»»

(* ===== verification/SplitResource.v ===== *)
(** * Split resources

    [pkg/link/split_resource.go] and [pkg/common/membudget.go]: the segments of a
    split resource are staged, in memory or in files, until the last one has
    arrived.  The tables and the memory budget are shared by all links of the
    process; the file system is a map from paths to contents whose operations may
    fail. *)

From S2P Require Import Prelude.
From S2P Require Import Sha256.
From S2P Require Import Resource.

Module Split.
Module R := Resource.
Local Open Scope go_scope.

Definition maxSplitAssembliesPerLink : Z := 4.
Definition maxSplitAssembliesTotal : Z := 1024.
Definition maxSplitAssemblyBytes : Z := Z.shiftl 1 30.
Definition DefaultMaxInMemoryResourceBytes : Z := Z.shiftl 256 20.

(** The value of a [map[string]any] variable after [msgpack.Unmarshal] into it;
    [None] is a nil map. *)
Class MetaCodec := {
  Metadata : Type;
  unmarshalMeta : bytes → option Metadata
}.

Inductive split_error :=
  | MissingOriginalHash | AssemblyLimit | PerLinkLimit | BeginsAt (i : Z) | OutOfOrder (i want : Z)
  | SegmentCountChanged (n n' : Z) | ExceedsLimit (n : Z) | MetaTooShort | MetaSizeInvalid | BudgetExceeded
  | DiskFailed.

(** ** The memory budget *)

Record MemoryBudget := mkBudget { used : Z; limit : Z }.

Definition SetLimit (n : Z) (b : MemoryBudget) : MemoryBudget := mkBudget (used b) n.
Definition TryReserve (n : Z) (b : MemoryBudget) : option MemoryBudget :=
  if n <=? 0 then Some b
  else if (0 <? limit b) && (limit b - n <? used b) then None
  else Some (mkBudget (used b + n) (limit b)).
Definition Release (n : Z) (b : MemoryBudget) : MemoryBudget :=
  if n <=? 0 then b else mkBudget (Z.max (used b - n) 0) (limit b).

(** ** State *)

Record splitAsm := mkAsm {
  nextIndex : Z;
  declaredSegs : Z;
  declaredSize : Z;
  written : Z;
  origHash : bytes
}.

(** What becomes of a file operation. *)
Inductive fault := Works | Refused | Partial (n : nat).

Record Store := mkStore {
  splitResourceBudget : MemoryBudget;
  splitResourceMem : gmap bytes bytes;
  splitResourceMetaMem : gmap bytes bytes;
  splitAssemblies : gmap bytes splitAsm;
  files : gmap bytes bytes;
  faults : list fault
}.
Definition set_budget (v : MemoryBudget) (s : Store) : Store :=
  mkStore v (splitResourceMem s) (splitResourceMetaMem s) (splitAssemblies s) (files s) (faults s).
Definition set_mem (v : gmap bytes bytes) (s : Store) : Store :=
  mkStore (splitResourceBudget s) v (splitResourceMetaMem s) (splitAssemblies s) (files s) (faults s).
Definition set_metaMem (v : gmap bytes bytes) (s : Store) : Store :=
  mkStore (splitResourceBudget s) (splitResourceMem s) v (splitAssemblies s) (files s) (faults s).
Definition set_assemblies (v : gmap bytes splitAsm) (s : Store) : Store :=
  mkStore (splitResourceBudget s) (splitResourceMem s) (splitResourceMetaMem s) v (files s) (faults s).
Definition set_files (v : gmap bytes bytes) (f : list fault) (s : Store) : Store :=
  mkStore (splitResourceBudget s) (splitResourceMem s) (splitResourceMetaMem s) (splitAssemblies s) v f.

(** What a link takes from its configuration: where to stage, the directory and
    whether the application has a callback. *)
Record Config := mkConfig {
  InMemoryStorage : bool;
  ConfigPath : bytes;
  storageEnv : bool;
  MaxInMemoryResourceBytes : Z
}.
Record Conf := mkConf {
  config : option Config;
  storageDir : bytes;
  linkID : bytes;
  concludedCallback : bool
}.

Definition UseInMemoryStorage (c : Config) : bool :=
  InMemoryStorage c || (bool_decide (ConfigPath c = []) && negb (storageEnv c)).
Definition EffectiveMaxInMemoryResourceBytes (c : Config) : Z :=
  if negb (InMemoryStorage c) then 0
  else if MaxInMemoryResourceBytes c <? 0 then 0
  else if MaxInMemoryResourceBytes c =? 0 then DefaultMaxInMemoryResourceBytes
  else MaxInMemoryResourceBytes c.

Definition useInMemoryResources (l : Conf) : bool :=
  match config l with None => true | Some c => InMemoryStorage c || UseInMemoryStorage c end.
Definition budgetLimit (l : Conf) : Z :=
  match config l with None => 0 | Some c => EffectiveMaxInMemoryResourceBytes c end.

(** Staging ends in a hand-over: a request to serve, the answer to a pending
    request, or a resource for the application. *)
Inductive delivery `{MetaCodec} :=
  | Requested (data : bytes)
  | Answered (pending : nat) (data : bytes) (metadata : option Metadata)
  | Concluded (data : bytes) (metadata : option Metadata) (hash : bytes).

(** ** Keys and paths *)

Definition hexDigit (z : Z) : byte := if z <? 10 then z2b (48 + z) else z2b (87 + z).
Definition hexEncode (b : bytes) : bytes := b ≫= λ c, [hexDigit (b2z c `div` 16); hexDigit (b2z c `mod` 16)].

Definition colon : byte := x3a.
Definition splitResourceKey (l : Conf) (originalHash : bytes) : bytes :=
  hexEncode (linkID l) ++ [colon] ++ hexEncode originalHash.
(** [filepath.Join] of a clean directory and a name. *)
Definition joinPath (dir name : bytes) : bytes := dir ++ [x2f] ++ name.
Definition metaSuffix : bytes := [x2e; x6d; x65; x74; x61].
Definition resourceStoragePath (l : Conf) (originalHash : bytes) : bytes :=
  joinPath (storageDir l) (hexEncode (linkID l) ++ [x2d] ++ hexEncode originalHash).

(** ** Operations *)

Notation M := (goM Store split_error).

««
»»

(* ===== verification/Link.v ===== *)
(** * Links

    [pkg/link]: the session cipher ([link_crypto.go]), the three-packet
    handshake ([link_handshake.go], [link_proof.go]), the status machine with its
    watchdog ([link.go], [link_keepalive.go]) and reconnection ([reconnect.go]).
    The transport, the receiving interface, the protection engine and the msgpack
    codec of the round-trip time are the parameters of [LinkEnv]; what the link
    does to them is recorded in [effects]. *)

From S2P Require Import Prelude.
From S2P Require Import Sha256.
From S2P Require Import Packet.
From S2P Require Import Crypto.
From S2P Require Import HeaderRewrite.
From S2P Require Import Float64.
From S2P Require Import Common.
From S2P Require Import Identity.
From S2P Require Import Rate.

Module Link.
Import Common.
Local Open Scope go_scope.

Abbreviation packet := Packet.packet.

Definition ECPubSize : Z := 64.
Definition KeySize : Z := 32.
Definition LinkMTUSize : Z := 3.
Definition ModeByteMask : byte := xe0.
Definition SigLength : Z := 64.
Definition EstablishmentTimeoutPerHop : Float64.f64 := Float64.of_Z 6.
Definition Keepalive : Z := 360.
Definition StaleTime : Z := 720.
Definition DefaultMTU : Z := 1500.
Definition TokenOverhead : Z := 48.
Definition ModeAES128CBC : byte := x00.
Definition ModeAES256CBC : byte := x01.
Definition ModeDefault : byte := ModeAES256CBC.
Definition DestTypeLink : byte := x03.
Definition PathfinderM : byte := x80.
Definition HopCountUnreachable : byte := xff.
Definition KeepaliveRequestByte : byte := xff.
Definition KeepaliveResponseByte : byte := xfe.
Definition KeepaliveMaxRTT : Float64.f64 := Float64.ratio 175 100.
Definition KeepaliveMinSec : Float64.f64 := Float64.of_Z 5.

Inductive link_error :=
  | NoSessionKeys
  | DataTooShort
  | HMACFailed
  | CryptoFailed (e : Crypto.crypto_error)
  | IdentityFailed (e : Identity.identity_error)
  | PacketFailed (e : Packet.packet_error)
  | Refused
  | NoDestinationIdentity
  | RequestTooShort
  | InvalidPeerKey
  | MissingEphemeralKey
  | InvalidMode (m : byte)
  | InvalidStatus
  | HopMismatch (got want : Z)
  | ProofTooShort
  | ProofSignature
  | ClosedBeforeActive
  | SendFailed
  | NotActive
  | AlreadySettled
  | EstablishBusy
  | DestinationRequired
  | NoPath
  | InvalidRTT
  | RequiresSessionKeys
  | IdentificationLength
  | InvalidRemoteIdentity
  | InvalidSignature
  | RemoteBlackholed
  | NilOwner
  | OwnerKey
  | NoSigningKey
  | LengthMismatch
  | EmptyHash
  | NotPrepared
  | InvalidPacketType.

««
»»

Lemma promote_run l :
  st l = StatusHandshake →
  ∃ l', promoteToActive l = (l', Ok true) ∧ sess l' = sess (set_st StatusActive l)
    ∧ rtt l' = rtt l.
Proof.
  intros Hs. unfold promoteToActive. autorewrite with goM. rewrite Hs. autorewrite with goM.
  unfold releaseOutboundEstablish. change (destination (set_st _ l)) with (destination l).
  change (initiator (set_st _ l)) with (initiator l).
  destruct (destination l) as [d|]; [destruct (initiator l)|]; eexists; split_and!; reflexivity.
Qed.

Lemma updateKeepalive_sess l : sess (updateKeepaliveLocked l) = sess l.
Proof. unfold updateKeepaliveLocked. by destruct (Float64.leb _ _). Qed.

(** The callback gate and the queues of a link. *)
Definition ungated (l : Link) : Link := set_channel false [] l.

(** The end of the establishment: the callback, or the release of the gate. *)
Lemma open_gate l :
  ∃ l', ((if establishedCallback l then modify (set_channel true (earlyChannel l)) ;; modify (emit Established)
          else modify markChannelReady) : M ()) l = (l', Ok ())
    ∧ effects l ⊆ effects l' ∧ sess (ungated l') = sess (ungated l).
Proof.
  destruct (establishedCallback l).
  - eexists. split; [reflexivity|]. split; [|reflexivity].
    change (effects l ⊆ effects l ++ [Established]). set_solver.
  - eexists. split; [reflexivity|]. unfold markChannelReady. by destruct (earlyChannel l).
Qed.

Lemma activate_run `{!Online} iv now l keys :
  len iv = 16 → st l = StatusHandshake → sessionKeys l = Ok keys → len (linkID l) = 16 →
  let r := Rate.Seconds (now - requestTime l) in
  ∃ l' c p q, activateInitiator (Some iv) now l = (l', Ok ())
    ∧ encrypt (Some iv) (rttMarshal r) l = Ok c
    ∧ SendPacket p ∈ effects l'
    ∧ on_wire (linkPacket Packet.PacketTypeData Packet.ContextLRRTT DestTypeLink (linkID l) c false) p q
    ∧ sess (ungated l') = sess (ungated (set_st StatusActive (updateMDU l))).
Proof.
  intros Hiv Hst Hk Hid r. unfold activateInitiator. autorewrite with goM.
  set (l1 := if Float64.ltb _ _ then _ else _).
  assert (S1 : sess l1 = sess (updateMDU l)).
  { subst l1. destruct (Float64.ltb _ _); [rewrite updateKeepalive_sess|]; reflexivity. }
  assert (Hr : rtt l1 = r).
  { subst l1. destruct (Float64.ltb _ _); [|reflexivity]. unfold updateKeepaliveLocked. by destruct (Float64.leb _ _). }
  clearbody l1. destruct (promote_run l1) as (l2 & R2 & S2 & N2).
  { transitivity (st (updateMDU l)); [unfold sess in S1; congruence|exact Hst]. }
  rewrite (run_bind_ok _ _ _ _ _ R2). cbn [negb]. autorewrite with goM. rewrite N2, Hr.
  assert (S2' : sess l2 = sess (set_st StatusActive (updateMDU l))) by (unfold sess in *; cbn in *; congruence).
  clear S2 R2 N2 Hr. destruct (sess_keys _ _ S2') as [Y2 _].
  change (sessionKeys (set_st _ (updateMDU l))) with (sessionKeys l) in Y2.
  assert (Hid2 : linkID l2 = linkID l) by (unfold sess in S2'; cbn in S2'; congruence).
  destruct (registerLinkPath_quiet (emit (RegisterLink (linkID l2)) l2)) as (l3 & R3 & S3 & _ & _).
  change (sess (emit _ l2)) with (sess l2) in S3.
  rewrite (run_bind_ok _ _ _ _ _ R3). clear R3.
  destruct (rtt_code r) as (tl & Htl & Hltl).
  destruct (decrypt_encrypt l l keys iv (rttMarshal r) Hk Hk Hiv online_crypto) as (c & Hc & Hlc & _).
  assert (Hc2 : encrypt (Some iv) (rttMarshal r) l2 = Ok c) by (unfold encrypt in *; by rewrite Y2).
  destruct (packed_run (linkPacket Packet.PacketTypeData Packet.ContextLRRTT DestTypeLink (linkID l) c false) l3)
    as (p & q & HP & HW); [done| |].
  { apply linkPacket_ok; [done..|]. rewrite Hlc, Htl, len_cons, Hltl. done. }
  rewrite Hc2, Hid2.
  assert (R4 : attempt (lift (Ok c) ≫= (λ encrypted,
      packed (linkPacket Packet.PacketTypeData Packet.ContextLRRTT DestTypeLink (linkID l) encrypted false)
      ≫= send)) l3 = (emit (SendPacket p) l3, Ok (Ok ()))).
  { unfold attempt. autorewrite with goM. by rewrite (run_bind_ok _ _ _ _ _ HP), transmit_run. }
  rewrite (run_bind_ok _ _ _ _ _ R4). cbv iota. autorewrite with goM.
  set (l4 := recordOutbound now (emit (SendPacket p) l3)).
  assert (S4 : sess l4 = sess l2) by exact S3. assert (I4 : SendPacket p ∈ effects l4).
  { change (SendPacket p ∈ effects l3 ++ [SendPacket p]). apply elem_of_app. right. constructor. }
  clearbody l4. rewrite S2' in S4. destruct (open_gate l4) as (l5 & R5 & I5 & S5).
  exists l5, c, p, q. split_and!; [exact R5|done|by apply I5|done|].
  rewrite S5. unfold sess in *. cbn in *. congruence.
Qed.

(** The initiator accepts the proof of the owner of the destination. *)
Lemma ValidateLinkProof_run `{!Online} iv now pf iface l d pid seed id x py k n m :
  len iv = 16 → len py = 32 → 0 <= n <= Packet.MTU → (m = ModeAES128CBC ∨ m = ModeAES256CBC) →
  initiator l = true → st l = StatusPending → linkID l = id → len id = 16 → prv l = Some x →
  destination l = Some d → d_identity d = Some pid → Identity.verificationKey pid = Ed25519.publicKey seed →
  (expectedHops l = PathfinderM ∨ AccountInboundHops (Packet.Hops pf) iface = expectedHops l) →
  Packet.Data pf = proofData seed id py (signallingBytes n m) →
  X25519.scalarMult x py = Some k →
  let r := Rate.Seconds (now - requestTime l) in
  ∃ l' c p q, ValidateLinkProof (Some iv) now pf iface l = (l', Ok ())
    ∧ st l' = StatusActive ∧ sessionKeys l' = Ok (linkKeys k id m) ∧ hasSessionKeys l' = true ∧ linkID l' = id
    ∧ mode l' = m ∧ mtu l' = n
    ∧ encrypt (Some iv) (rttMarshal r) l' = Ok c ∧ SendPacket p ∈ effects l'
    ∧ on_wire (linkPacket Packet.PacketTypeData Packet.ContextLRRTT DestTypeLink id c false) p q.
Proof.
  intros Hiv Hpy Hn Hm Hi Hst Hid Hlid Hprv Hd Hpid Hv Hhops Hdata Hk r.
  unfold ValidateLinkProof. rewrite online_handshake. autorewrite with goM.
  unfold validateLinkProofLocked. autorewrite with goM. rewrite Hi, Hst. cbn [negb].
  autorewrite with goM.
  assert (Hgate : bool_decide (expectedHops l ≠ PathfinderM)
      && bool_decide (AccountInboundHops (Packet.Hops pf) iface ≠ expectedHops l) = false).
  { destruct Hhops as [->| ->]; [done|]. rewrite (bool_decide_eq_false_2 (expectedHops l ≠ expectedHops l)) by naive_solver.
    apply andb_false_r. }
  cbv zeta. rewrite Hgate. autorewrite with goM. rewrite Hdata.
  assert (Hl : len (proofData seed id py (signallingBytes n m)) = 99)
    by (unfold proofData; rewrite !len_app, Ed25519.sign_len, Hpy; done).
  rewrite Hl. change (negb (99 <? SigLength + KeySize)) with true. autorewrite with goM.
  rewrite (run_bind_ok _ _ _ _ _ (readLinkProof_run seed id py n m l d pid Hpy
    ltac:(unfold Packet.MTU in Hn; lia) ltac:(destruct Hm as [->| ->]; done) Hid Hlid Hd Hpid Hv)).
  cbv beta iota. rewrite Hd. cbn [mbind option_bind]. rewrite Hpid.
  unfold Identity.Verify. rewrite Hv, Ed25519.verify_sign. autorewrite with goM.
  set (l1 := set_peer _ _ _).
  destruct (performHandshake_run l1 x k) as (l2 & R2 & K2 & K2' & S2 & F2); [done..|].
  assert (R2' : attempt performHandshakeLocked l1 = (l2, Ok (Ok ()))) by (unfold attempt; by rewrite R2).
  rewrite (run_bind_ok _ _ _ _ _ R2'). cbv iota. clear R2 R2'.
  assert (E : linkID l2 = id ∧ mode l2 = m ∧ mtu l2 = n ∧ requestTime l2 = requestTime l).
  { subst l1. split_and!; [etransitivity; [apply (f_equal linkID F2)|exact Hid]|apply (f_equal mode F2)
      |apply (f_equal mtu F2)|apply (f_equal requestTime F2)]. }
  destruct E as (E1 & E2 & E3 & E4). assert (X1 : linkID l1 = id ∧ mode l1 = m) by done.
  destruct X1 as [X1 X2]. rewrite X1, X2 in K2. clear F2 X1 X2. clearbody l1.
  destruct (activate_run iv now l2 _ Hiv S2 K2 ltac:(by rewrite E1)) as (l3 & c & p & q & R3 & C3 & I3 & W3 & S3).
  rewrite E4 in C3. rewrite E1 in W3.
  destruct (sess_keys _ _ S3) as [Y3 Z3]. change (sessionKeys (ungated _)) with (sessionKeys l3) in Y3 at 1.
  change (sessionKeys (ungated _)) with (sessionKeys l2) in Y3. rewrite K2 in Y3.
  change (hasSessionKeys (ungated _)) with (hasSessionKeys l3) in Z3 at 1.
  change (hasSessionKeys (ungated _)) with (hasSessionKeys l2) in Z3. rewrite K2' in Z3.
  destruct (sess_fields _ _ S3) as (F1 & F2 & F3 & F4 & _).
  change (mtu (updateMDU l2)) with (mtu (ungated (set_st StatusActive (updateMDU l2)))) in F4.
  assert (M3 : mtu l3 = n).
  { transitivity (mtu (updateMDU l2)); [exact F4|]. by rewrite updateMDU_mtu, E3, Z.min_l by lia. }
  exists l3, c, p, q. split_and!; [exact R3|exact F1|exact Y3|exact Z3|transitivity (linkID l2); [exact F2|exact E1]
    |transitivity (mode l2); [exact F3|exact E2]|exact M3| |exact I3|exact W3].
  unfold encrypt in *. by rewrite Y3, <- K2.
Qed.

««

• [Exercise] Using the data above, reproduce exactly the lines between those holding "(* ===== verification/SplitResource.v" and "links of the", inclusive, and no others.

• [Solution to the problem]
(* ===== verification/SplitResource.v ===== *)
(** * Split resources

    [pkg/link/split_resource.go] and [pkg/common/membudget.go]: the segments of a
    split resource are staged, in memory or in files, until the last one has
    arrived.  The tables and the memory budget are shared by all links of the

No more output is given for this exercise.